» **Exercise directions**
With nothing omitted, transcribe the entries exactly as written.

» **Raw data**
=== Begin Enclosure ===

Lemma request_keeps_its_job_witness :
  let calls := tl repository_calls ++ [cancellation_call] in
  let created := fst (createJob policy_request "job_one" (at_time 1000 [2; 5; 0]) emptyPolicyMemory) in
  created = Ok (true, queued_graph) /\
  exists snapshot',
    createJob policy_request "job_two" (at_time 1002 [0; 0; 0])
      (run_calls calls (after (CreateCall policy_request "job_one" (at_time 1000 [2; 5; 0])) emptyPolicyMemory)) =
      (Ok (false, snapshot'),
       run_calls calls (after (CreateCall policy_request "job_one" (at_time 1000 [2; 5; 0])) emptyPolicyMemory)) /\
    graph_later queued_graph snapshot'.
Proof.
  intros calls created. assert (E : created = Ok (true, queued_graph)) by (vm_compute; reflexivity).
  split; [exact E|].
  apply (PolicyRepositoryHistory.request_keeps_its_job emptyPolicyMemory policy_request "job_one"
    (at_time 1000 [2; 5; 0]) true queued_graph calls "job_two" (at_time 1002 [0; 0; 0])).
  - by exists [].
  - exact E.
  - vm_compute. reflexivity.
Defined.

(** The first entry's head still reads the page as it was then. *)
Lemma history_pages_read_back_witness :
  memory_records sample_memory !! sample_key = Some sample_stored /\
  exists first rest, length (first :: rest) = 3%nat /\
    readHistoryPage (head_of first) 0 sample_memory = Ok {|
      page_head := head_of first; page_pageIndex := 0; page_entries := [first] |}.
Proof.
  split; [exact sample_lookup|].
  destruct (PolicyRepositoryHistory.history_pages_read_back sample_memory sample_key sample_stored
    sample_reachable sample_lookup) as (created & first & rest & _ & Hlen & Hread).
  exists first, rest. split; [apply Nat2Z.inj; rewrite Hlen; exact sample_version|].
  rewrite (Hread 0%nat first 0 eq_refl (Z.le_refl 0) (Z.le_refl 0)). vm_compute. reflexivity.
Defined.

Lemma sample_digests_sound : digests_sound.
Proof.
  assert (Hn : forall c, c ∈ map (fun n => ascii_of_nat (48 + n)) (seq 0 10) ++
      map (fun n => ascii_of_nat (97 + n)) (seq 0 6) -> Sha256Schema (digest_of c) = true).
  { apply Forall_forall. repeat constructor. }
  assert (Hin : forall n z base, 0 < z -> ascii_of_nat (base + Z.to_nat (n mod z)) ∈
      map (fun n => ascii_of_nat (base + n)) (seq 0 (Z.to_nat z))).
  { intros n z base Hz. apply list_elem_of_fmap. exists (Z.to_nat (n mod z)). split; [done|].
    apply elem_of_seq. pose proof (Z.mod_pos_bound n z Hz). lia. }
  constructor.
  - intros graph. apply Hn, elem_of_app. left. by apply (Hin _ 10 48%nat).
  - intros definition. apply Hn, elem_of_app. right. by apply (Hin _ 6 97%nat).
Qed.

=== End Enclosure ===

» **Result of the exercise**
Lemma request_keeps_its_job_witness :
  let calls := tl repository_calls ++ [cancellation_call] in
  let created := fst (createJob policy_request "job_one" (at_time 1000 [2; 5; 0]) emptyPolicyMemory) in
  created = Ok (true, queued_graph) /\
  exists snapshot',
    createJob policy_request "job_two" (at_time 1002 [0; 0; 0])
      (run_calls calls (after (CreateCall policy_request "job_one" (at_time 1000 [2; 5; 0])) emptyPolicyMemory)) =
      (Ok (false, snapshot'),
       run_calls calls (after (CreateCall policy_request "job_one" (at_time 1000 [2; 5; 0])) emptyPolicyMemory)) /\
    graph_later queued_graph snapshot'.
Proof.
  intros calls created. assert (E : created = Ok (true, queued_graph)) by (vm_compute; reflexivity).
  split; [exact E|].
  apply (PolicyRepositoryHistory.request_keeps_its_job emptyPolicyMemory policy_request "job_one"
    (at_time 1000 [2; 5; 0]) true queued_graph calls "job_two" (at_time 1002 [0; 0; 0])).
  - by exists [].
  - exact E.
  - vm_compute. reflexivity.
Defined.

(** The first entry's head still reads the page as it was then. *)
Lemma history_pages_read_back_witness :
  memory_records sample_memory !! sample_key = Some sample_stored /\
  exists first rest, length (first :: rest) = 3%nat /\
    readHistoryPage (head_of first) 0 sample_memory = Ok {|
      page_head := head_of first; page_pageIndex := 0; page_entries := [first] |}.
Proof.
  split; [exact sample_lookup|].
  destruct (PolicyRepositoryHistory.history_pages_read_back sample_memory sample_key sample_stored
    sample_reachable sample_lookup) as (created & first & rest & _ & Hlen & Hread).
  exists first, rest. split; [apply Nat2Z.inj; rewrite Hlen; exact sample_version|].
  rewrite (Hread 0%nat first 0 eq_refl (Z.le_refl 0) (Z.le_refl 0)). vm_compute. reflexivity.
Defined.

Lemma sample_digests_sound : digests_sound.
Proof.
  assert (Hn : forall c, c ∈ map (fun n => ascii_of_nat (48 + n)) (seq 0 10) ++
      map (fun n => ascii_of_nat (97 + n)) (seq 0 6) -> Sha256Schema (digest_of c) = true).
  { apply Forall_forall. repeat constructor. }
  assert (Hin : forall n z base, 0 < z -> ascii_of_nat (base + Z.to_nat (n mod z)) ∈
      map (fun n => ascii_of_nat (base + n)) (seq 0 (Z.to_nat z))).
  { intros n z base Hz. apply list_elem_of_fmap. exists (Z.to_nat (n mod z)). split; [done|].
    apply elem_of_seq. pose proof (Z.mod_pos_bound n z Hz). lia. }
  constructor.
  - intros graph. apply Hn, elem_of_app. left. by apply (Hin _ 10 48%nat).
  - intros definition. apply Hn, elem_of_app. right. by apply (Hin _ 6 97%nat).
Qed.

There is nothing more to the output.